* _YOUR INSTRUCTIONS_
Write out again, exactly, the lines below starting at the one with "request_headers_no_cookies : gmap" and ending at the one with "(** The bodies".

(Dataset entries)

════════════════════

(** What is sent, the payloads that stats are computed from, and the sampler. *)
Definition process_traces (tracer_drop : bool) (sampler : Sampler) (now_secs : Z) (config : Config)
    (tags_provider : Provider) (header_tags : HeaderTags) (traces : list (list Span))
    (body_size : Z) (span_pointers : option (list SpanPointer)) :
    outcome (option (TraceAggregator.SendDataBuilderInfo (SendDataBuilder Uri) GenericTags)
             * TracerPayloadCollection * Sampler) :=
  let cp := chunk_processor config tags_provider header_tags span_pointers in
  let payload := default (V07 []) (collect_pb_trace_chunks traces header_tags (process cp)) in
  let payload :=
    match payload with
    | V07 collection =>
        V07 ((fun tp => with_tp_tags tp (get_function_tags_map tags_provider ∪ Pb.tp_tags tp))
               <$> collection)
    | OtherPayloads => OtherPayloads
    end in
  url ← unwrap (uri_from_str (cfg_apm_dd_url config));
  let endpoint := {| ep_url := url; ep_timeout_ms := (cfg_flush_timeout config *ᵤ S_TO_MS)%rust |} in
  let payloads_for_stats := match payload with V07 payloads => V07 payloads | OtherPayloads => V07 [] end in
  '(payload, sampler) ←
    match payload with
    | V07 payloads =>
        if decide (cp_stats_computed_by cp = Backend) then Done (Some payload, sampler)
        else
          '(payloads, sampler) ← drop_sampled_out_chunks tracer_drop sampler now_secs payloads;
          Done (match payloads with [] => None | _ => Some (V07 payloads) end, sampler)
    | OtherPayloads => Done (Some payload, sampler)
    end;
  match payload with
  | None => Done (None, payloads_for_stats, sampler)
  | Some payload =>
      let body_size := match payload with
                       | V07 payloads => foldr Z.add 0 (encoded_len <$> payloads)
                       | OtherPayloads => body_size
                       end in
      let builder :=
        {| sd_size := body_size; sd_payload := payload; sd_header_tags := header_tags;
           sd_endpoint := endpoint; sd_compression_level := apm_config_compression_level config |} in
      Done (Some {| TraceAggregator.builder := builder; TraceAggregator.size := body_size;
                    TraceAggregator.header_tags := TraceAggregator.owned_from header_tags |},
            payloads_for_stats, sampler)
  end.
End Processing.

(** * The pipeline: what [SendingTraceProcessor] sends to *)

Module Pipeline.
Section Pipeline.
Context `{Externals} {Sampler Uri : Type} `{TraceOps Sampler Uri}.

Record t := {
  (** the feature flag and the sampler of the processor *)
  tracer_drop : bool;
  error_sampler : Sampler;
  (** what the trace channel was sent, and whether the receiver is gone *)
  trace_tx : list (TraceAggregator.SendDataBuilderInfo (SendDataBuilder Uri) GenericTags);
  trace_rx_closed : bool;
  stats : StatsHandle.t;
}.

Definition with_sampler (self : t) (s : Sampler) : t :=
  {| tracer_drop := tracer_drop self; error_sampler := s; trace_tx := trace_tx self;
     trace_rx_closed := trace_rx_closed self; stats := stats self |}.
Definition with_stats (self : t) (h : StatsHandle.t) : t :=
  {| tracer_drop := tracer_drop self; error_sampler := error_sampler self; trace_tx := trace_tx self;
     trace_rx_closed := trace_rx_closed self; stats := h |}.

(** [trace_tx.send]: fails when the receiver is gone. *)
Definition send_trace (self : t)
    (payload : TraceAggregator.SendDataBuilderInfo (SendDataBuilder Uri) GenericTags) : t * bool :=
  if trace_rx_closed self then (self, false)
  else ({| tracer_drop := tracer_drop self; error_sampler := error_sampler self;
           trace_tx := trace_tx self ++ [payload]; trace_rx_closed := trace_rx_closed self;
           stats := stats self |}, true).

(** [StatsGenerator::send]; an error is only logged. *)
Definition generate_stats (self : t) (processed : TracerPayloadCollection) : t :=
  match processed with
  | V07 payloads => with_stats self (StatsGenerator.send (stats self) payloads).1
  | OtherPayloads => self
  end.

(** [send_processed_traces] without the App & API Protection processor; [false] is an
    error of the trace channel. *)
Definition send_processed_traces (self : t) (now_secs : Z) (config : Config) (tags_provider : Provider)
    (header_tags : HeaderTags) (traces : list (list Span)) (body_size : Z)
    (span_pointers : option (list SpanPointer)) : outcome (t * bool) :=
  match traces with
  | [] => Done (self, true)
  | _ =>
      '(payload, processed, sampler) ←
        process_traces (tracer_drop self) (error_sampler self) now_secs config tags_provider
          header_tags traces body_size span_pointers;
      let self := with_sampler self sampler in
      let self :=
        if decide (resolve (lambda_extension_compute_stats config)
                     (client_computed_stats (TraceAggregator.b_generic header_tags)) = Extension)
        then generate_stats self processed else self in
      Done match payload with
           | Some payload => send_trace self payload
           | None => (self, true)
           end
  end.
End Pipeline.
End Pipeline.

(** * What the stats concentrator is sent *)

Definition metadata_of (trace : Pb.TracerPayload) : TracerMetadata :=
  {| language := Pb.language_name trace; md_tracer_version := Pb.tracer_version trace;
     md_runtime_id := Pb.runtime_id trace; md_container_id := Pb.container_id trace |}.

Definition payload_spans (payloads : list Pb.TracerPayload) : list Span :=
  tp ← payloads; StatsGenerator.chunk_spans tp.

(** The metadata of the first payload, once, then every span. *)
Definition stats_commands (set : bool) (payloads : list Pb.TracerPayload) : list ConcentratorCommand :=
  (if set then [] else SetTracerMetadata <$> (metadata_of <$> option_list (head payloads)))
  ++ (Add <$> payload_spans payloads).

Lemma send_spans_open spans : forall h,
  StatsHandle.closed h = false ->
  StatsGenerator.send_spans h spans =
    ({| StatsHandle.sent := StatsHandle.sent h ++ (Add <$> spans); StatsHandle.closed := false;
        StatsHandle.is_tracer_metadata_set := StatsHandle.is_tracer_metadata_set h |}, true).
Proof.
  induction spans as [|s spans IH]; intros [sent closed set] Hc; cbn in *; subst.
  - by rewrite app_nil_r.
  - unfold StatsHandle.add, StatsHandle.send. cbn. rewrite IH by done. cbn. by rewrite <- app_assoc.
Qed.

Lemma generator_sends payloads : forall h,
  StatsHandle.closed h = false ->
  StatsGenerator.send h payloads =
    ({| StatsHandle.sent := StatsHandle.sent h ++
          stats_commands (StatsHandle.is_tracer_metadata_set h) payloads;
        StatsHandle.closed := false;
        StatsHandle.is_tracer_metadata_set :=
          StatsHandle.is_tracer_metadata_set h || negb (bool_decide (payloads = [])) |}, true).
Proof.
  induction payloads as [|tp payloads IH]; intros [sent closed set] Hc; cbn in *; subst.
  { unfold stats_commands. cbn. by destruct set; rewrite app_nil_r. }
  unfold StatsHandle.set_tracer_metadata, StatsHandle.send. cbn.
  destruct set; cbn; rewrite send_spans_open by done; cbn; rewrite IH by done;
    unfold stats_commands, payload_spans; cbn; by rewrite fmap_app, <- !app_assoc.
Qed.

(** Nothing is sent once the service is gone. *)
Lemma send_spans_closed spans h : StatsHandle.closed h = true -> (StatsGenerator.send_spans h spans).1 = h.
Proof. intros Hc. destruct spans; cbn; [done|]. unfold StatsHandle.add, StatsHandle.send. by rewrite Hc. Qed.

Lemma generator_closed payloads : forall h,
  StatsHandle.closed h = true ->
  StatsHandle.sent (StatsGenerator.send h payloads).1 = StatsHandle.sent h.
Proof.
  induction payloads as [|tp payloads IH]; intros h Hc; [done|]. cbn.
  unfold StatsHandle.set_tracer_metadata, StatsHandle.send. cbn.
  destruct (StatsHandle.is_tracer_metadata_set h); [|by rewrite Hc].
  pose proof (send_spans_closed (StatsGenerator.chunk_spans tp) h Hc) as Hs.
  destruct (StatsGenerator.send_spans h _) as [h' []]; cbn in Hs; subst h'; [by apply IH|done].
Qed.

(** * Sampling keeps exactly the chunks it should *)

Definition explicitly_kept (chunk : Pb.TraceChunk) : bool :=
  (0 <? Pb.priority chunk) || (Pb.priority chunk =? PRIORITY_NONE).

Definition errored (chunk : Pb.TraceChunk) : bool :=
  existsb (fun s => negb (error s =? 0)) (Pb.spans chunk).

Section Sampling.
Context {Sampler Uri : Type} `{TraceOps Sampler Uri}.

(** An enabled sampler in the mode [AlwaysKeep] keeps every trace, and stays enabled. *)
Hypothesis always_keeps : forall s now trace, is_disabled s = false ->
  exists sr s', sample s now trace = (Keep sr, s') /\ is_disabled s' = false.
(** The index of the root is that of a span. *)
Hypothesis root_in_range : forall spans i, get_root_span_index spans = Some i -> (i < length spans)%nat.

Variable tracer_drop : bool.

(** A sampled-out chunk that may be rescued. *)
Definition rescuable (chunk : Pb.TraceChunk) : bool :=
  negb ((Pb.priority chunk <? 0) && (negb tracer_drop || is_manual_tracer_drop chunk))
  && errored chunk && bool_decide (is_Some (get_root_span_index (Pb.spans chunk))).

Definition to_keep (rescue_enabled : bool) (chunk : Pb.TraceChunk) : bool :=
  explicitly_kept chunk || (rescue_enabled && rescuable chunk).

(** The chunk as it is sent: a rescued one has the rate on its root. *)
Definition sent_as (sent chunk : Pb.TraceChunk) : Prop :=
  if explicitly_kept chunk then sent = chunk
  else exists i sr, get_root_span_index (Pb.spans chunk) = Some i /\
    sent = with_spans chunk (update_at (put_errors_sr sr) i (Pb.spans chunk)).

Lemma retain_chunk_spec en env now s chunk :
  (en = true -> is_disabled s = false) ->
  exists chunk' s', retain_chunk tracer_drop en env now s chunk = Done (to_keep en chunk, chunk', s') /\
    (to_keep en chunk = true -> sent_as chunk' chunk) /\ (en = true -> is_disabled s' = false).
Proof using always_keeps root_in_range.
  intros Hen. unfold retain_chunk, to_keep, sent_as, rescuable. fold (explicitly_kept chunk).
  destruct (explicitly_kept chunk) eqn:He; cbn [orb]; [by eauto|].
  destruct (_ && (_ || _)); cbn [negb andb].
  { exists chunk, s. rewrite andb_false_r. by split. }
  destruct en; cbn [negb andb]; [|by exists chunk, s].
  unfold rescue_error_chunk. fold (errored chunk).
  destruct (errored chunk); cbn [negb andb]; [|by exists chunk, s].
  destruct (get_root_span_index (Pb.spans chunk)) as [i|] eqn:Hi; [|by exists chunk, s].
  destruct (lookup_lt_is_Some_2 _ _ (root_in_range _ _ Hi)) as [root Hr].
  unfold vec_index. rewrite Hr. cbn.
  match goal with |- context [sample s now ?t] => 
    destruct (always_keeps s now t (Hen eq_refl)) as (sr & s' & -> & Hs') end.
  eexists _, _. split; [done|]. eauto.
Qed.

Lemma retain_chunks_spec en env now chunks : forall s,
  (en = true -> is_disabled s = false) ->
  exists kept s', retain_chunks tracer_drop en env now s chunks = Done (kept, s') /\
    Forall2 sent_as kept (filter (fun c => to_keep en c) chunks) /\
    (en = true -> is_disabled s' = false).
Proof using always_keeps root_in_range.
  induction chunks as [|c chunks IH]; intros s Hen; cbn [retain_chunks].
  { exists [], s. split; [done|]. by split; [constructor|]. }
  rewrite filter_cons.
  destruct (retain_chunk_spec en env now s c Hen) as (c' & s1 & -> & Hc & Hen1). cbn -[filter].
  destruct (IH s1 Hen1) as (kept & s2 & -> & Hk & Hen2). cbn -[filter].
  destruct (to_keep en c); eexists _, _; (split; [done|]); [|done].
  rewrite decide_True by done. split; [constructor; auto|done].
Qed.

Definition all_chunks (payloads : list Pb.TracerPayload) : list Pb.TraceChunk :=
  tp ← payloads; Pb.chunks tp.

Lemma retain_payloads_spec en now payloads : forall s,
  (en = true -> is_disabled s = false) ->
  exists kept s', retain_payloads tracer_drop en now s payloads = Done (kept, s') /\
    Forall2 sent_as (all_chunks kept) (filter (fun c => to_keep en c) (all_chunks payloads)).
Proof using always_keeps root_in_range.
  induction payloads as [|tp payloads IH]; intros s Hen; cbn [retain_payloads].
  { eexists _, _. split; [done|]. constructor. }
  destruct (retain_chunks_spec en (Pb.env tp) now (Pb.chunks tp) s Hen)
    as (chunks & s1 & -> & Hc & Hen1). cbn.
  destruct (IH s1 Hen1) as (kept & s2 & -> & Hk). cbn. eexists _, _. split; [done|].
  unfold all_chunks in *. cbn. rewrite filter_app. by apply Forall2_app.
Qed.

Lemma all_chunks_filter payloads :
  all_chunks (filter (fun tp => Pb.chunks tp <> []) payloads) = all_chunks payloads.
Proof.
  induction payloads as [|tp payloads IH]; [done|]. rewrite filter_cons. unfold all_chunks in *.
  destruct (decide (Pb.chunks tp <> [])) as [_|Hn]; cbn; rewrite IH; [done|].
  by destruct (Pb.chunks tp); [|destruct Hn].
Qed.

════════════════════

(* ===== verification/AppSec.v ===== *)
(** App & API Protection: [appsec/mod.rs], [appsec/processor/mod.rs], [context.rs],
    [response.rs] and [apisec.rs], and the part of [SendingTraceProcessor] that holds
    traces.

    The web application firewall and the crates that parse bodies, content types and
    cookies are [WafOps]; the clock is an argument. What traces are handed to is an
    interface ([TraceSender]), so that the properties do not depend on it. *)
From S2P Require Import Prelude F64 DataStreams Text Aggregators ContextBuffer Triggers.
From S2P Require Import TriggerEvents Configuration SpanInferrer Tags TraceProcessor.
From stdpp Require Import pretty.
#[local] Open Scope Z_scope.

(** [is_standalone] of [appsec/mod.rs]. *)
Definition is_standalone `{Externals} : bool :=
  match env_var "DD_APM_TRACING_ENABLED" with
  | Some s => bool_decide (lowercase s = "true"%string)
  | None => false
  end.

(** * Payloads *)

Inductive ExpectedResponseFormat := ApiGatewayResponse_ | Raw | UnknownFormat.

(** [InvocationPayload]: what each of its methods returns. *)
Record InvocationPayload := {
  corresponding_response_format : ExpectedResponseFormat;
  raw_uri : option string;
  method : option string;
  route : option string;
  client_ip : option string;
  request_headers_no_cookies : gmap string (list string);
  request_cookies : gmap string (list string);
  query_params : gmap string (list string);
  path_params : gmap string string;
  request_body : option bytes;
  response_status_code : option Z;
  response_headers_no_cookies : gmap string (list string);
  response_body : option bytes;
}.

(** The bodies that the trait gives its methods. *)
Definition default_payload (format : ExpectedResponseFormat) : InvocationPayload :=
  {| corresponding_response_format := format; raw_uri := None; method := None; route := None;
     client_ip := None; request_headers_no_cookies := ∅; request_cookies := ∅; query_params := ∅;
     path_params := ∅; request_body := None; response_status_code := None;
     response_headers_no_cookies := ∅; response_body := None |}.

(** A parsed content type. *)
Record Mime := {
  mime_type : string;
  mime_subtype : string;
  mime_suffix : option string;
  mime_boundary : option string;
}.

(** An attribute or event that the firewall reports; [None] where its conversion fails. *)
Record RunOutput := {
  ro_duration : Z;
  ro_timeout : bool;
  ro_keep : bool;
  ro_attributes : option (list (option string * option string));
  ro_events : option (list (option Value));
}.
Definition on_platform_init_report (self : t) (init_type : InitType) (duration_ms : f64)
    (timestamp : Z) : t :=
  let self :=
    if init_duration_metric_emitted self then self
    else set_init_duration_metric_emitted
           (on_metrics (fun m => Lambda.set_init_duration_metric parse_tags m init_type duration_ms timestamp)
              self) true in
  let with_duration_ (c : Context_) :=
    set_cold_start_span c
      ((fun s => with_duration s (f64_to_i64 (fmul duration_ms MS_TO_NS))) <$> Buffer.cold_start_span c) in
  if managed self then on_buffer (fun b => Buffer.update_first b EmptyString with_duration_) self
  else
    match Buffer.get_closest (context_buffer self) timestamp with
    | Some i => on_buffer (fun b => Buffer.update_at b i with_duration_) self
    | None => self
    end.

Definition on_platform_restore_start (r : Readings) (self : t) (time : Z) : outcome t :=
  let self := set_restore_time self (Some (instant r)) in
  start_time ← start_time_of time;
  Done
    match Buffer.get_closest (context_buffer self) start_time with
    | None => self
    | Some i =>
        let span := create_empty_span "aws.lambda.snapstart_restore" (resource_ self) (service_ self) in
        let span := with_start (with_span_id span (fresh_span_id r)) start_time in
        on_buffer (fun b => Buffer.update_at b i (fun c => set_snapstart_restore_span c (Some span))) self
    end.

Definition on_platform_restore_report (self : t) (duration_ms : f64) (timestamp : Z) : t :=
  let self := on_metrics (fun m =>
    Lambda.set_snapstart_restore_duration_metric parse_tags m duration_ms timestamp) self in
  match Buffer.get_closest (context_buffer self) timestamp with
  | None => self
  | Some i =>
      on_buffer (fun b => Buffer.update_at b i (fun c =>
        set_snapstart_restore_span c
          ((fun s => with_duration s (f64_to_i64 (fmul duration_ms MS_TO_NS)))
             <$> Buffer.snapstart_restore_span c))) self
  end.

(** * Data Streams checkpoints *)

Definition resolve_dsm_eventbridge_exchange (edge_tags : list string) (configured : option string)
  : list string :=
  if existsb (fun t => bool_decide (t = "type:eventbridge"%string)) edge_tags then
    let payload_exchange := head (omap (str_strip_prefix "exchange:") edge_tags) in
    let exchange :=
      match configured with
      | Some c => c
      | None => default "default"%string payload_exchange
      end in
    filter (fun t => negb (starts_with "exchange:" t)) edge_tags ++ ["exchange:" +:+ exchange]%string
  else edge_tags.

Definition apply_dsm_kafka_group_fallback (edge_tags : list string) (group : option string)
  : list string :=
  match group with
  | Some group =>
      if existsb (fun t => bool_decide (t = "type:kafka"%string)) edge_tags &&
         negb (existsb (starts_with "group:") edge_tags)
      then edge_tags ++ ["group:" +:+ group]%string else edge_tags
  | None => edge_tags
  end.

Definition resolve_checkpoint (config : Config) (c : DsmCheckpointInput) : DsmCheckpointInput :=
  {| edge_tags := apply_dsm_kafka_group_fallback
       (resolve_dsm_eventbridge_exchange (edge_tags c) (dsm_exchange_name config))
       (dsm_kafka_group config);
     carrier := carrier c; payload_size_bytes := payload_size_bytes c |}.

════════════════════

* _REPLY TO THE EXERCISE_
  request_headers_no_cookies : gmap string (list string);
  request_cookies : gmap string (list string);
  query_params : gmap string (list string);
  path_params : gmap string string;
  request_body : option bytes;
  response_status_code : option Z;
  response_headers_no_cookies : gmap string (list string);
  response_body : option bytes;
}.

(** The bodies that the trait gives its methods. *)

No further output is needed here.